When Mum wasn’t looking, Dad winked at Jim.
“But the greatest horse of the year, Jim, has to be our Dessie! Just for pure emotion and the race that had the whole nation talking, not just the racing world, the whole nation, it was Desert Orchid’s win in the Gold Cup! When Yahoo took it up three out, I thought Dessie had no chance and even at the last, when Yahoo and Dessie were alongside each other, I didn’t think for a second that Dessie would outstay him! Yahoo’s a mudlark! Out stay him he did though, I wish I’d been at Cheltenham for that! It wasn’t just the highlight of the year, it’s up there as the highlight of the century!”
“Up there with what?” Mum asked, “Your wedding and the birth of your four children?”
“Absolutely,” Dad said with a smile, “sixth behind those five!”
“My vote’s still with Nashwan.” Jim said.
“Come off it, Jim! I’ve got Dessies win on video, after tea, I’ll put it on!”
“His name is James.” Mum angrily stated.
“Yours is Dorothy. We call you, Dot. Name’s get shortened, love. No point fretting about that. You don’t mind our Richard, being called Richie”
“I just don’t like the name, Jim. It’s common! If I’d have known our James would get called Jim, I’d have called him something else.”
“Like what, Dot?”
“Like William.”
“He’d have got called Bill then, or Willie, like Nashwan’s winning jockey, Willie Carson!”
Horses! They had been the reason why Jim had always had to wear my hand-me-downs as we had grown up and yet he was still prepared to go down that wallet emptying route. Right, the four legged friend debate was obviously finishing, this was my cue.
“Dad, before you retire to the lounge to watch Desert Orchid,” I began, “there’s something I want to say.”
You would expect a bit of hush. What you expected and what you got from my family tended to differ.
“Listen up everyone, Richie’s going to tell us he’s pregnant!”
Dad joked in that ‘I’m a Dad so I’m automatically not funny’ kind of way.
“No, that’s not possible, Kelly’s not around to provide the sperm!”
Caroline added.
“Maybe she froze the sperm and sent it over in a freezing test tube from the Bermuda triangle!” Helen added.

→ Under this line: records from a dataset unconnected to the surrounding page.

(** * A shallow embedding of the GIS toolkit's layout engine and renderers

    The Python sources are [src/config.py] (the region table
    [FigConfig.AREA_RANGE]), [src/core.py] ([GeoPlot.base], [GeoData]),
    [src/graph.py] (the renderers of [Graph]) and [app.py] (the request
    handler and its memory management).

    Floating-point coordinates are modelled as exact rationals [Q]; the
    decimal constants of the source are written as decimal [Q] literals. *)

From Stdlib Require Import Arith NArith QArith String List Permutation Lia Bool.
Import ListNotations.
Open Scope string_scope.

(* ------------------------------------------------------------------ *)
(** ** Configuration: [FigConfig.AREA_RANGE] (src/config.py) *)

Module Config.

Record Bounds := mkBounds {
  min_x : Q; max_x : Q; min_y : Q; max_y : Q
}.

Record Area := mkArea {
  area_name : string;
  area_level : nat;
  center : Q * Q;
  bounds : Bounds
}.

(** The Python dict literal, in its insertion (= iteration) order. *)
Definition AREA_RANGE : list (string * Area) := [
  ("taiwan", mkArea "台灣本島" 0 (120.96, 23.7)
               (mkBounds 118.9 122.6 21.75 25.35));
  ("penghu", mkArea "澎湖縣" 1 (119.57, 23.57)
               (mkBounds 119.3 119.74 23.16 23.86));
  ("kinmen", mkArea "金門縣" 1 (118.3, 24.4)
               (mkBounds 118.1 118.6 24.34 24.56));
  ("kinmen-wuqiu", mkArea "金門縣烏坵鄉" 2 (119.5, 24.8)
               (mkBounds 119.42 119.5 24.96 25.02));
  ("lienchiang", mkArea "連江縣" 1 (119.90, 26.20)
               (mkBounds 119.86 120.1 26.12 26.30));
  ("lienchiang-dongyin", mkArea "連江縣東引鄉" 2 (120.5, 26.3)
               (mkBounds 120.45 120.52 26.34 26.4));
  ("lienchiang-juguang", mkArea "連江縣莒光鄉" 2 (119.9, 25.9)
               (mkBounds 119.91 120 25.93 26))
]%Q.
(** [any(keyword in title for keyword in keywords_to_check)] *)
Definition is_suspicious (keywords_to_check : list string) (title : string) : bool :=
  existsb (fun keyword => contains keyword title) keywords_to_check.

(** Step 1, the loop over [enumerate(raw_prices)], started at index [i]:
    the prices kept and the removals recorded. *)
Fixpoint keyword_stage (keywords_to_check : list string)
    (raw_titles : option (list string)) (i : nat) (raw_prices : list Q)
    : list Q * list removal :=
  match raw_prices with
  | [] => ([], [])
  | price :: rest =>
      let '(cleaned, removed) := keyword_stage keywords_to_check raw_titles (S i) rest in
      if is_suspicious keywords_to_check (title_at raw_titles i)
      then (cleaned, Miscategorized price :: removed)
      else (price :: cleaned, removed)
  end.

(** Step 2, the configurable minimum price. *)
Definition minimum_stage (minimum_price : Q) (cleaned_prices : list Q)
    : list Q * list removal :=
  if Qltb 0 minimum_price then
    (filter (fun price => Qle_bool minimum_price price) cleaned_prices,
     map (fun price => BelowMinimum price minimum_price)
         (filter (fun price => negb (Qle_bool minimum_price price)) cleaned_prices))
  else (cleaned_prices, []).

(** Step 3, the IQR outlier detection. *)
Definition is_outlier (lower_bound upper_bound price : Q) : bool :=
  Qltb price lower_bound || Qltb upper_bound price.

Definition iqr_stage (cleaned_prices : list Q) : option (list Q * list removal) :=
  if (10 <=? List.length cleaned_prices)%nat then
    let sorted_prices := py_sorted cleaned_prices in
    let q1_idx := (Z.of_nat (List.length sorted_prices) / 4)%Z in
    let q3_idx := (3 * Z.of_nat (List.length sorted_prices) / 4)%Z in
    q1 <- py_index sorted_prices q1_idx ;;
    q3 <- py_index sorted_prices q3_idx ;;
    let iqr := q3 - q1 in
    let lower_bound := q1 - 1.5 * iqr in
    let upper_bound := q3 + 1.5 * iqr in
    Some (filter (fun price => negb (is_outlier lower_bound upper_bound price)) cleaned_prices,
          map StatisticalOutlier
              (filter (is_outlier lower_bound upper_bound) cleaned_prices))
  else Some (cleaned_prices, []).

(** The nested helper [get_percentile]. *)
Definition get_percentile (data : list Q) (percentile : Q) : option Q :=
  if (List.length data =? 1)%nat then py_index data 0
  else
    let index := (percentile / 100) * inject_Z (Z.of_nat (List.length data) - 1) in
    let lower_index := py_int index in
    let upper_index := Z.min (lower_index + 1) (Z.of_nat (List.length data) - 1) in
    let weight := index - inject_Z lower_index in
    lo <- py_index data lower_index ;;
    hi <- py_index data upper_index ;;
    Some (lo * (1 - weight) + hi * weight).

(** The nested helpers [smart_round] and [small_round]; both return ints. *)
Definition smart_round (price : Q) : Z :=
  if Qltb price 100 then (py_round (price / 5) * 5)%Z
  else if Qltb price 500 then (py_round (price / 10) * 10)%Z
  else (py_round (price / 25) * 25)%Z.

Definition small_round (price : Q) : Z :=
  if Qltb price 50 then py_round price
  else if Qltb price 200 then (py_round (price / 5) * 5)%Z
  else (py_round (price / 10) * 10)%Z.

(** The raw percentiles and the rounded tiers: the 10th, 30th and 50th
    percentile with [smart_round], recomputed as the 5th, 25th and 50th with
    [small_round] when fewer than 10 prices are left. *)
Definition rounded_tiers (sorted_prices : list Q) : option ((Q * Q * Q) * (Z * Z * Z)) :=
  let n := List.length sorted_prices in
  raw_p10 <- get_percentile sorted_prices 10 ;;
  raw_p30 <- get_percentile sorted_prices 30 ;;
  raw_p50 <- get_percentile sorted_prices 50 ;;
  let budget_tier := smart_round raw_p10 in
  let standard_tier := smart_round raw_p30 in
  let premium_tier := smart_round raw_p50 in
  if (n <? 10)%nat then
    raw_p10 <- get_percentile sorted_prices 5 ;;
    raw_p30 <- get_percentile sorted_prices 25 ;;
    raw_p50 <- get_percentile sorted_prices 50 ;;
    Some ((raw_p10, raw_p30, raw_p50),
          (small_round raw_p10, small_round raw_p30, small_round raw_p50))
  else
    Some ((raw_p10, raw_p30, raw_p50), (budget_tier, standard_tier, premium_tier)).
Lemma alias_true_overrides_hook_path_witness :
  final_settings (fsm_settings__get_mode plain_platform
    (context (Some "/w") (config_of (-1, 0) (0, 1) (0, Some "/x/hook")) ∅)) =
  Some (mk_settings FSMONITOR_MODE_IPC FSMONITOR_REASON_OK None).
Proof.
  apply (alias_true_overrides_hook_path plain_platform
    (context (Some "/w") (config_of (-1, 0) (0, 1) (0, Some "/x/hook")) ∅));
    [reflexivity | reflexivity | reflexivity | discriminate].
Defined.

(** X11: where the hook path comes from.  When the alias does not ask for
    IPC (it is absent or false), an unset primary key makes
    [GIT_TEST_FSMONITOR] the hook path, and a primary key that is a string
    makes its pathname the hook path, the environment variable being
    ignored; a missing or empty value, or a failed pathname lookup, leaves
    the default settings.  A return code of the maybe-bool accessor other
    than 0, 1 and -1 leaves the default settings too. *)
Theorem hook_path_source pf st :
  settings_fsmonitor (repo st) = None →
  alias_requests_ipc (config (repo st)) = false →
  (repo_config_get_maybe_bool (config (repo st)) "core.fsmonitor").1 ≠ 0 →
  let const_str :=
    match (repo_config_get_maybe_bool (config (repo st)) "core.fsmonitor").1
    with
    | 1 => environ (proc st) !! "GIT_TEST_FSMONITOR"
    | -1 =>
        if decide ((repo_config_get_pathname (config (repo st))
                      "core.fsmonitor").1 = 0)
        then (repo_config_get_pathname (config (repo st)) "core.fsmonitor").2
        else None
    | _ => None
    end in
  final_settings (fsm_settings__get_mode pf st) =
    Some match const_str with
         | Some path =>
             if decide (path = "") then settings_default
             else match incompatible_reason pf (repo st) with
                  | None =>
                      mk_settings FSMONITOR_MODE_HOOK FSMONITOR_REASON_OK
                                  (Some path)
                  | Some why =>
                      mk_settings FSMONITOR_MODE_INCOMPATIBLE why None
                  end
         | None => settings_default
         end.
Proof.
  intros Hfresh Halias Hrc const_str. rewrite get_mode_run.
  unfold final_settings. cbn [final_state mbind option_bind].
  rewrite ready_settings. f_equal.
  unfold cached, requested. rewrite Hfresh, Halias. subst const_str.
  assert (Htail : ∀ o,
    settle pf (repo st) (request_of_string o) =
    match o with
    | Some path =>
        if decide (path = "") then settings_default
        else match incompatible_reason pf (repo st) with
             | None =>
                 mk_settings FSMONITOR_MODE_HOOK FSMONITOR_REASON_OK (Some path)
             | Some why => mk_settings FSMONITOR_MODE_INCOMPATIBLE why None
             end
    | None => settings_default
    end).
  { intros [path|]; [|done]. unfold request_of_string, settle, settings_hook.
    destruct (decide (path = "")); reflexivity. }
  destruct (repo_config_get_maybe_bool _ _).1 as [|[q|q|]|[q|q|]];
    try done; try apply Htail.
  destruct (decide (_ ≠ 0)), (decide (_ = 0)); try done; apply Htail.
Qed.
Lemma new_connection_Frame_any (L : gset Z) (cfg : um_config)
    (inp : iter_input) (st : um_state) :
  Inv st -> Frame L st -> fresh_sock st inp ->
  Frame L (snd (new_connection TIME_INVALID cfg inp st)).
Proof.
  intros HI HF Hfresh.
  destruct (new_connection_Frame L cfg inp st HI HF Hfresh) as (H1 & H2 & H3).
  destruct (Z.lt_ge_cases (in_new_sock inp) 0) as [Hneg | Hpos].
  - by apply H1.
  - destruct (Z.lt_ge_cases
      (fst (fst (new_connection TIME_INVALID cfg inp st))) 0) as [Hrej | Hok].
    + apply (Frame_weaken L (L ∪ {[in_new_sock inp]})); [set_solver |].
      by apply H3.
    + by apply H2.
Qed.

Lemma forward_upstream_Frame (L : gset Z) (mode : um_mode) (cfg : um_config)
    (inp : iter_input) (buf : list Byte.byte) (sock_idx : Z)
    (st : um_state) :
  Frame L st ->
  Frame L (forward_upstream TIME_INVALID transform mode cfg inp buf sock_idx st).
Proof.
  intros HF. unfold forward_upstream.
  destruct (0 <=? sock_idx); [| done].
  by apply UPDATE_LAST_USE_Frame, emit_Frame.
Qed.

Lemma dispatch_listen_Frame (L : gset Z) (mode : um_mode) (cfg : um_config)
    (inp : iter_input) (st : um_state) :
  Inv st -> Frame L st -> fresh_sock st inp ->
  Frame L (snd (dispatch_listen TIME_INVALID transform mode cfg inp st)).
Proof.
  intros HI HF Hfresh. unfold dispatch_listen.
  destruct (bool_decide (bind_sock cfg ∈ in_read_fd_set inp)); [| done].
  destruct (0 <? in_recvfrom_ret inp); [| by apply emit_Frame].
  set (st1 := emit (EvRecvfrom (bind_sock cfg) (in_recvfrom_ret inp)) st).
  destruct (start_lookup (in_recvfrom_addr inp) (map st1) <? 0).
  - pose proof (new_connection_Frame_any L cfg inp st1) as HN.
    destruct (new_connection TIME_INVALID cfg inp st1) as [[idx trig] st2].
    simpl. apply forward_upstream_Frame.
    apply HN; [by apply emit_Inv | by apply emit_Frame | done].
  - simpl. apply forward_upstream_Frame. by apply emit_Frame.
Qed.
Definition freshOldPage : OldMain.page :=
  {| OldMain.inputNbEmployes := freshControl "input";
     OldMain.inputTauxHoraire := freshControl "input";
     OldMain.inputHeures := freshControl "input";
     OldMain.selectFrequence := freshControl "select";
     OldMain.productsError := setAttribute "hidden" "" (createElement "p") |}.

(** The form of the specification's scenario. *)
Definition scenarioForm : Form.formData :=
  {| Form.nbEmployes := Num (Q2Qc 10); Form.tauxHoraire := Num (Q2Qc 20);
     Form.heuresMensuelles := Num (Q2Qc 5); Form.frequence := Num (Q2Qc 4) |}.

(** * The calculator over exact Numbers *)

(** ** Arithmetic on exact Numbers *)

Section number_algebra.
Implicit Types a b c : number.

Lemma add_comm a b : add a b = add b a.
Proof. destruct a, b; simpl; try done. by rewrite Qcplus_comm. Qed.

Lemma add_assoc a b c : add a (add b c) = add (add a b) c.
Proof. destruct a, b, c; simpl; try done. by rewrite Qcplus_assoc. Qed.

Lemma add_0_l a : add (Num 0) a = a.
Proof. destruct a; simpl; try done. by rewrite Qcplus_0_l. Qed.

Lemma add_0_r a : add a (Num 0) = a.
Proof. by rewrite add_comm, add_0_l. Qed.

Lemma mul_comm a b : mul a b = mul b a.
Proof. destruct a, b; simpl; try done. by rewrite Qcmult_comm. Qed.

Lemma mul_assoc a b c : mul a (mul b c) = mul (mul a b) c.
Proof. destruct a, b, c; simpl; try done. by rewrite Qcmult_assoc. Qed.

Lemma mul_add_distr_r a b c : mul (add a b) c = add (mul a c) (mul b c).
Proof. destruct a, b, c; simpl; try done. by rewrite Qcmult_plus_distr_l. Qed.

Lemma mul_add_distr_l a b c : mul c (add a b) = add (mul c a) (mul c b).
Proof. by rewrite !(mul_comm c), mul_add_distr_r. Qed.

End number_algebra.

Lemma total_of_app u l1 l2 :
  total_of u (l1 ++ l2) = add (total_of u l1) (total_of u l2).
Proof.
  induction l1 as [|id l1 IH]; simpl.
  - by rewrite add_0_l.
  - by rewrite IH, add_assoc.
Qed.

(** The reducer of both implementations adds [u id * nbEmployes] per
    element, so the loop computes [acc + (Σ u) * nbEmployes]. *)
Lemma reduce_total (u : string → number) (nb : Qc) l acc :
  reduce (λ total id, add total (mul (u id) (Num nb))) acc l
  = add acc (mul (total_of u l) (Num nb)).
Proof.
  unfold reduce. revert acc. induction l as [|id l IH]; intros acc; simpl.
  - by rewrite Qcmult_0_l, add_0_r.
  - rewrite IH, mul_add_distr_r. by rewrite add_assoc.
Qed.

Lemma productSavings_eq p :
  productSavings (calculateSavings p)
  = mul (mul (total_of unitNew (articlesSelectionnes p)) (Num (nbEmployes p)))
        (Num (frequence p)).
Proof.
  unfold calculateSavings; cbv zeta.
  by rewrite (reduce_total unitNew (nbEmployes p)), add_0_l.
Qed.

(** ** The two tables *)

Lemma Z2N_nonneg z : (0 ≤ z)%Z → 0 ≤ Q2Qc (inject_Z z).
Proof.
  intros Hz. unfold Qcle; simpl. rewrite !Qred_correct.
  change 0%Q with (inject_Z 0). by rewrite <- Zle_Qle.
Qed.

(** Every entry of the table is a positive whole amount, under a key that
    [Object.prototype] does not define. *)
Lemma productSavingsConfig_lookup id n :
  productSavingsConfig !! id = Some n →
  ∃ z, n = Z2N z ∧ (0 < z)%Z ∧ inherited id = false.
Proof.
  intros H. apply elem_of_list_to_map_2 in H.
  repeat (apply elem_of_cons in H as [H|H];
          [injection H as -> ->; eexists; by repeat split|]).
  by apply elem_of_nil in H.
Qed.

Lemma unitNew_not_inherited id : inherited id = false → unitNew id = unitSavings id.
Proof.
  intros Hid. unfold unitNew, unitSavings, Get.
  destruct (productSavingsConfig !! id); [done|]. by rewrite Hid.
Qed.

Lemma unitNew_inherited id : inherited id = true → unitNew id = NaN.
Proof.
  intros Hid. unfold unitNew, Get.
  destruct (productSavingsConfig !! id) as [n|] eqn:Hn; [|by rewrite Hid].
  apply productSavingsConfig_lookup in Hn as (_ & _ & _ & ?). congruence.
Qed.

Lemma unitSavings_nonneg id : ∃ q, unitSavings id = Num q ∧ 0 ≤ q.
Proof.
  unfold unitSavings.
  destruct (productSavingsConfig !! id) as [n|] eqn:Hn; simpl.
  - apply productSavingsConfig_lookup in Hn as (z & -> & Hz & _).
    eexists; split; [done|]. apply Z2N_nonneg. lia.
  - by exists 0.
Qed.

Lemma total_of_ext (u v : string → number) l :
  Forall (λ id, u id = v id) l → total_of u l = total_of v l.
Proof. induction 1 as [|id l Hid _ IH]; simpl; [done|]. by rewrite Hid, IH. Qed.

(** On identifiers that [Object.prototype] does not define, the product
    savings of [calculateSavings] are the specification's formula. *)
Lemma productSavings_not_inherited p :
  Forall (λ id, inherited id = false) (articlesSelectionnes p) →
  productSavings (calculateSavings p)
  = mul (mul (total_of unitSavings (articlesSelectionnes p)) (Num (nbEmployes p)))
        (Num (frequence p)).
Proof.
  intros Hl. rewrite productSavings_eq.
  rewrite (total_of_ext unitNew unitSavings); [done|].
  induction Hl; constructor; auto using unitNew_not_inherited.
Qed.

(** ** Product savings *)

(** C3: the request [["toString"]], an identifier that the table does not
    hold but [Object.prototype] defines.  The specification's formula gives
    0; [calculateSavings] returns NaN, because [??] keeps the inherited
    function. *)
Theorem productSavings_inherited_key :
  let p := mkParams 10 20 5 4 ["toString"] in
  productSavingsConfig !! "toString" = None
  ∧ mul (mul (total_of unitSavings (articlesSelectionnes p)) (Num (nbEmployes p)))
        (Num (frequence p)) = Num 0
  ∧ productSavings (calculateSavings p) = NaN.
Proof.
  intros p. split; [reflexivity|]. split; number_eval.
Qed.

(** ** Degenerate and concrete requests *)



(** C9: the scenario of the specification gives 840, 760 and 1600. *)
Theorem scenario_result :
  calculateSavings
    {| nbEmployes := Q2Qc 10; tauxHoraire := Q2Qc 20;
       heuresMensuelles := Q2Qc 5; frequence := Q2Qc 4;
       articlesSelectionnes := ["tshirt"; "hoodie"] |}
  = {| adminSavings := Z2N 840; productSavings := Z2N 760;
       totalSavings := Z2N 1600 |}
  ∧ productSavingsConfig !! "tshirt" = Some (Z2N 7)
  ∧ productSavingsConfig !! "hoodie" = Some (Z2N 12).
Proof.
  split; [|split; reflexivity].
  unfold calculateSavings. f_equal; number_eval.
Qed.

(** The other two scenarios of the specification, and the first one under
    the older implementation. *)
Example scenario_zero :
  calculateSavings (mkParams 1 0 0 1 [])
  = {| adminSavings := Num 0; productSavings := Num 0; totalSavings := Num 0 |}.
Proof. unfold calculateSavings. f_equal; number_eval. Qed.

Example scenario_unknown_id :
  productSavingsConfig !! "unknown-id" = None
  ∧ productSavings (calculateSavings (mkParams 2 0 0 1 ["tshirt"; "unknown-id"]))
    = Z2N 14.
Proof. split; [reflexivity|number_eval]. Qed.

(** ** One more product *)

Lemma total_of_cons u id l : total_of u (id :: l) = add (u id) (total_of u l).
Proof. reflexivity. Qed.

Lemma total_of_unitSavings_nonneg l :
  ∃ q, total_of unitSavings l = Num q ∧ 0 ≤ q.
Proof.
  induction l as [|id l (q & Hq & Hq0)].
  - by exists 0.
  - destruct (unitSavings_nonneg id) as (u & Hu & Hu0).
    exists (u + q). rewrite total_of_cons, Hu, Hq. split; [done|].
    by apply Qcplus_nonneg_nonneg.
Qed.

(** Among identifiers that [Object.prototype] does not define, selecting one
    more never lowers the product savings. *)
Lemma productSavings_monotone (p : params) (id : string) :
  0 ≤ nbEmployes p → 0 ≤ frequence p →
  Forall (λ id, inherited id = false) (articlesSelectionnes p) →
  inherited id = false →
  number_ge (productSavings (calculateSavings (set_articles (articlesSelectionnes p ++ [id]) p)))
     (productSavings (calculateSavings p)).
Proof.
  intros He Hf Hl Hid.
  rewrite !productSavings_not_inherited; [|done|].
  2:{ cbn [set_articles articlesSelectionnes]. apply Forall_app. by repeat constructor. }
  cbn [set_articles nbEmployes frequence articlesSelectionnes].
  rewrite total_of_app.
  destruct (total_of_unitSavings_nonneg (articlesSelectionnes p)) as (q & -> & Hq).
  destruct (total_of_unitSavings_nonneg [id]) as (u & -> & Hu).
  simpl. repeat apply Qcmult_le_compat_r; try done.
  rewrite <- (Qcplus_0_r q) at 1. by apply Qcplus_le_mono_l.
Qed.

(** C10: the request [["tshirt"]] extended with ["toString"], an identifier
    that the table does not hold but [Object.prototype] defines.  The product
    savings go from 280 to NaN, which is not greater than or equal to 280. *)
Theorem extended_by_inherited_key :
  let p := mkParams 10 20 5 4 ["tshirt"] in
  let p' := set_articles (articlesSelectionnes p ++ ["toString"]) p in
  (0 ≤ nbEmployes p ∧ 0 ≤ frequence p)
  ∧ productSavings (calculateSavings p) = Z2N 280
  ∧ productSavings (calculateSavings p') = NaN
  ∧ ¬ number_ge (productSavings (calculateSavings p')) (productSavings (calculateSavings p)).
Proof.
  intros p p'. split; [by split|]. split; [number_eval|].
  assert (productSavings (calculateSavings p') = NaN) as -> by number_eval.
  split; [done|]. intros [].
Qed.

(** * The calculators in binary64 *)


(** ** Whole numbers below 2^53 *)

Lemma digits_pos p : (0 < B64.digits p)%Z.
Proof. unfold B64.digits. lia. Qed.

Lemma digits_size p : digits2_pos p = Pos.size p.
Proof. induction p; simpl; congruence. Qed.

Lemma digits_bounds p : (2 ^ (B64.digits p - 1) ≤ Zpos p < 2 ^ B64.digits p)%Z.
Proof.
  unfold B64.digits. rewrite digits_size.
  pose proof (Pos.size_gt p) as Hgt. pose proof (Pos.size_le p) as Hle.
  apply Pos2Z.pos_lt_pos in Hgt. apply Pos2Z.pos_le_pos in Hle.
  rewrite Pos2Z.inj_pow in Hgt, Hle.
  change (Z.pos p~0) with (2 * Z.pos p)%Z in Hle.
  replace (Z.pos (Pos.size p)) with (Z.succ (Z.pos (Pos.size p) - 1))%Z in Hle at 1 by lia.
  rewrite Z.pow_succ_r in Hle by lia. lia.
Qed.

Lemma digits_unique p d :
  (2 ^ (d - 1) ≤ Zpos p < 2 ^ d)%Z → B64.digits p = d.
Proof.
  intros [Hl Hu]. pose proof (digits_bounds p) as [Hl' Hu'].
  pose proof (digits_pos p).
  assert (0 < d)%Z.
  { destruct d as [|d|d]; [simpl in Hu; lia|lia|].
    rewrite Z.pow_neg_r in Hu by lia. lia. }
  destruct (Z.lt_trichotomy (B64.digits p) d) as [Hlt|[->|Hlt]]; [|done|].
  - assert (2 ^ B64.digits p ≤ 2 ^ (d - 1))%Z by (apply Z.pow_le_mono_r; lia). lia.
  - assert (2 ^ d ≤ 2 ^ (B64.digits p - 1))%Z by (apply Z.pow_le_mono_r; lia). lia.
Qed.

Lemma digits_le p d : (0 ≤ d)%Z → (Zpos p < 2 ^ d)%Z → (B64.digits p ≤ d)%Z.
Proof.
  intros Hd Hp. pose proof (digits_bounds p) as [Hl _].
  destruct (Z_le_gt_dec (B64.digits p) d) as [|Hgt]; [done|].
  assert (2 ^ d ≤ 2 ^ (B64.digits p - 1))%Z by (apply Z.pow_le_mono_r; lia). lia.
Qed.

Lemma digits_mono p q : (Zpos p ≤ Zpos q)%Z → (B64.digits p ≤ B64.digits q)%Z.
Proof.
  intros Hpq. pose proof (digits_bounds q) as [_ Hu]. pose proof (digits_pos q).
  apply digits_le; lia.
Qed.

Lemma digits_mul p q : (B64.digits p + B64.digits q - 1 ≤ B64.digits (p * q))%Z.
Proof.
  pose proof (digits_bounds p) as [Hp _]. pose proof (digits_bounds q) as [Hq _].
  pose proof (digits_bounds (p * q)) as [_ Hpq].
  pose proof (digits_pos p). pose proof (digits_pos q). pose proof (digits_pos (p * q)).
  destruct (Z_le_gt_dec (B64.digits p + B64.digits q - 1) (B64.digits (p * q)))
    as [|Hgt]; [done|].
  assert (2 ^ B64.digits (p * q) ≤ 2 ^ (B64.digits p - 1 + (B64.digits q - 1)))%Z
    as Hle by (apply Z.pow_le_mono_r; lia).
  rewrite Z.pow_add_r in Hle by lia. rewrite Pos2Z.inj_mul in Hpq.
  assert (0 < 2 ^ (B64.digits p - 1))%Z by (apply Z.pow_pos_nonneg; lia).
  assert (0 < 2 ^ (B64.digits q - 1))%Z by (apply Z.pow_pos_nonneg; lia).
  nia.
Qed.

Lemma shiftl_value p k : Zpos (Pos.shiftl p k) = (Zpos p * 2 ^ Z.of_N k)%Z.
Proof.
  destruct k as [|k]; [change (Pos.shiftl p 0) with p; lia|].
  change (Pos.shiftl p (Npos k)) with (Pos.iter xO p k).
  change (Z.of_N (Npos k)) with (Zpos k).
  induction k using Pos.peano_ind.
  - change (Pos.iter xO p 1) with (p~0)%positive. lia.
  - rewrite (Pos.iter_succ k _ xO). rewrite Pos2Z.inj_succ, Z.pow_succ_r by lia.
    change (Z.pos (Pos.iter xO p k)~0) with (2 * Z.pos (Pos.iter xO p k))%Z.
    rewrite IHk. ring.
Qed.

Lemma digits_shiftl p k : B64.digits (Pos.shiftl p k) = (B64.digits p + Z.of_N k)%Z.
Proof.
  apply digits_unique. rewrite shiftl_value.
  pose proof (digits_bounds p) as [Hl Hu]. pose proof (digits_pos p).
  replace (B64.digits p + Z.of_N k - 1)%Z with ((B64.digits p - 1) + Z.of_N k)%Z by lia.
  rewrite !Z.pow_add_r by lia.
  assert (0 < 2 ^ Z.of_N k)%Z by (apply Z.pow_pos_nonneg; lia). nia.
Qed.

Lemma shiftl_shiftl p j k : Pos.shiftl (Pos.shiftl p j) k = Pos.shiftl p (j + k).
Proof.
  apply Pos2Z.inj. rewrite !shiftl_value, N2Z.inj_add, Z.pow_add_r by lia. ring.
Qed.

My family had found Kelly’s disappearance concerning at first, but after a while, they had just seen it as an opportunity to make fun of me. They all continued taking pot shots. Well, the three of them did anyway. Mum didn’t because Mum wasn’t the type to poke fun at anyone, especially one of her sons, and Jim didn’t join in either. Under normal circumstances, Jim would have been there, handing the stick out with the rest of them, but not this time. This time, he had a faint awareness of my situation, so he refrained from joining in. In fact, he did the opposite. He quietened everybody down.